# Imports

In [1]:
import pandas as pd

# Bring in Data

In [2]:
bexar = pd.read_csv("bexar_county_temp_data.csv")

# Clean up Data

In [3]:
bexar.drop(columns='Unnamed: 0', inplace=True)

# Split the Original Dataframe into Dataframes Based on the Dtype Column

In [4]:
bexar_min = bexar.loc[bexar['dtype'] == 'min']
bexar_max = bexar.loc[bexar['dtype'] == 'max']
bexar_avg = bexar.loc[bexar['dtype'] == 'avg']

# Remove all columns not needed for the analysis

In [5]:
bexar_max.drop(columns=['county_name','dtype'], inplace=True)
bexar_min.drop(columns=['county_name','dtype'], inplace=True)
bexar_avg.drop(columns=['county_name','dtype'], inplace=True)

A value is trying to be set on a copy of a slice from a DataFrame

See the caveats in the documentation: http://pandas.pydata.org/pandas-docs/stable/indexing.html#indexing-view-versus-copy
  errors=errors)


# Melt all the DFs
This is needed because the dataframes are currently split into seperate columns by month and this will make the analysis more difficult in terms of data manipulation

In [6]:
melt_max = pd.melt(bexar_max, id_vars=['year'], var_name='month', value_name='max_temp')
melt_min = pd.melt(bexar_min, id_vars=['year'], var_name='month', value_name='min_temp')
melt_avg = pd.melt(bexar_avg, id_vars=['year'], var_name='month', value_name='avg_temp')

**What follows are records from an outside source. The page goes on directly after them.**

(** C4, amended: tokens are the runs of two or more characters among letters
    ([A-Z], [a-z], [À-ÿ]), digits, hyphen and apostrophe; tokens made of
    digits only are dropped before the dictionary is asked; the report, after
    its heading, has one line per unknown token, each token once, in the
    order of Python's string comparison; an unknown token with a digit and an
    ASCII letter ([A-Z] or [a-z]) gets the chemical-like line and no
    suggestions; any other unknown token gets the first five at most of the
    backend's suggestions. The stage returns the number of unknown tokens. *)
Theorem token_classifier_report (txt_path issues_out : Path)
    (custom_words : list str) (st : State) (text : str) :
  files st !! txt_path = Some (File text) ->
  is_dir (files st) issues_out = false ->
  is_dir (files st) (parent issues_out) = true ->
  let spell := Pipeline.build_dictionary custom_words in
  let words := Pipeline.findall_words text in
  let unknown := spell_unknown spell (Pipeline.candidates words) in
  (∀ w, w ∈ words ->
     2 <= length w ∧ Forall (fun c => Pipeline.is_word_char c = true) w)
  ∧ (∀ w, w ∈ Pipeline.candidates words ↔
          w ∈ words ∧ Pipeline.all_digits w = false)
  ∧ (∃ st',
       Pipeline.simple_spellcheck txt_path issues_out custom_words st
       = (Ok (size unknown), st')
       ∧ files st' !! issues_out
         = Some (File (Pipeline.ISSUES_HEADER
                       ++ concat (Pipeline.issue_line spell
                                  <$> reported text custom_words))))
  ∧ Sorted str_le (reported text custom_words)
  ∧ NoDup (reported text custom_words)
  ∧ (∀ w, w ∈ reported text custom_words ↔ w ∈ unknown)
  ∧ (∀ w, Pipeline.has_digit w = true -> Pipeline.has_ascii_letter w = true ->
          Pipeline.issue_line spell w = chemical_line w)
  ∧ (∀ w, Pipeline.has_digit w && Pipeline.has_ascii_letter w = false ->
          ∃ sugg,
            Pipeline.issue_line spell w
            = w ++ py " -> suggestions: " ++ join (py ", ") sugg ++ Pipeline.NL
            ∧ sugg = take 5 (spell_candidates spell w)
            ∧ length sugg <= 5).
Proof.
  intros Htxt Hnd Hpd spell words unknown. split_and!.
  - intros w Hw. by apply (findall_from_spec [] text).
  - apply elem_of_candidates.
  - eexists. split.
    + rewrite (simple_spellcheck_report _ _ _ _ _ Htxt Hnd Hpd).
      do 2 f_equal. unfold reported, sorted_strs.
      by rewrite merge_sort_Permutation.
    + cbn [files]. apply lookup_insert_eq.
  - apply sorted_strs_sorted.
  - unfold reported, sorted_strs. rewrite merge_sort_Permutation.
    apply NoDup_elements.
  - intros w. unfold reported, sorted_strs.
    by rewrite merge_sort_Permutation, elem_of_elements.
  - intros w Hd Hl. unfold Pipeline.issue_line. by rewrite Hd, Hl.
  - intros w Hw. unfold Pipeline.issue_line. rewrite Hw.
    eexists. split_and!; [done..|]. rewrite length_take. lia.
Qed.

(** C8, amended: the dictionary holds the custom words and, when loading the
    general word list succeeds, the words of that list too; a failure to load
    it is swallowed and the run goes on with the custom words alone. A word
    of the loaded list or of the custom list (such as [the], when the list
    has it) is not in the report, given a backend that only calls unknown
    what the dictionary lacks. *)
Theorem dictionary_seeding (txt_path issues_out : Path)
    (custom_words : list str) (st : State) (text : str) :
  files st !! txt_path = Some (File text) ->
  is_dir (files st) issues_out = false ->
  is_dir (files st) (parent issues_out) = true ->
  (∀ dictionary words x, x ∈ spell_unknown dictionary words -> x ∉ dictionary) ->
  (∀ w, w ∈ Pipeline.build_dictionary custom_words ↔
        w ∈ custom_words
        ∨ ∃ english, load_english = Returned english ∧ w ∈ english)
  ∧ (∀ e, load_english = Threw e ->
          Pipeline.build_dictionary custom_words = list_to_set custom_words)
  ∧ ∃ n st',
      Pipeline.simple_spellcheck txt_path issues_out custom_words st = (Ok n, st')
      ∧ files st' !! issues_out
        = Some (File (Pipeline.ISSUES_HEADER
                      ++ concat (Pipeline.issue_line
                                   (Pipeline.build_dictionary custom_words)
                                 <$> reported text custom_words)))
      ∧ ∀ w, w ∈ Pipeline.build_dictionary custom_words ->
             w ∉ reported text custom_words.
Proof.
  intros Htxt Hnd Hpd Hsound. split_and!.
  - intros w. unfold Pipeline.build_dictionary.
    destruct load_english as [english|e].
    + rewrite !elem_of_union, !elem_of_list_to_set, elem_of_empty.
      split.
      * intros [?|[?|[]]]; [by left|]. right. by exists english.
      * intros [?|(english' & [= <-] & ?)]; [by left|]. right. by left.
    + rewrite elem_of_union, elem_of_list_to_set, elem_of_empty. split.
      * intros [?|[]]. by left.
      * intros [?|(english' & [=] & _)]. by left.
  - intros e He. unfold Pipeline.build_dictionary. rewrite He.
    by rewrite (right_id_L ∅ (∪)).
  - eexists _, _. split_and!.
    + by apply simple_spellcheck_report.
    + cbn [files]. apply lookup_insert_eq.
    + intros w Hw. unfold reported, sorted_strs.
      rewrite merge_sort_Permutation, elem_of_elements. intros Hin.
      by apply Hsound in Hin.
Qed.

# Convert the months from three letter format to two number format this will make it easier to make a date column by combining it with the year

In [7]:
melt_max.replace({'month' : { 
    'jan' : '01',
    'feb' : '02',
    'mar' : '03',
    'apr': '04',
    'may': '05',
    'jun': '06',
    'jul': '07',
    'aug': '08',
    'sep': '09',
    'oct': '10',
    'nov': '11',
    'dec': '12'
}}, inplace=True)
melt_min.replace({'month' : { 
    'jan' : '01',
    'feb' : '02',
    'mar' : '03',
    'apr': '04',
    'may': '05',
    'jun': '06',
    'jul': '07',
    'aug': '08',
    'sep': '09',
    'oct': '10',
    'nov': '11',
    'dec': '12'
}}, inplace=True)
melt_avg.replace({'month' : { 
    'jan' : '01',
    'feb' : '02',
    'mar' : '03',
    'apr': '04',
    'may': '05',
    'jun': '06',
    'jul': '07',
    'aug': '08',
    'sep': '09',
    'oct': '10',
    'nov': '11',
    'dec': '12'
}}, inplace=True)

# Sort the rows by year and month so that they are ordered chronologically

In [8]:
melt_max.sort_values(by=['year','month'], inplace=True)
melt_min.sort_values(by=['year','month'], inplace=True)
melt_avg.sort_values(by=['year','month'], inplace=True)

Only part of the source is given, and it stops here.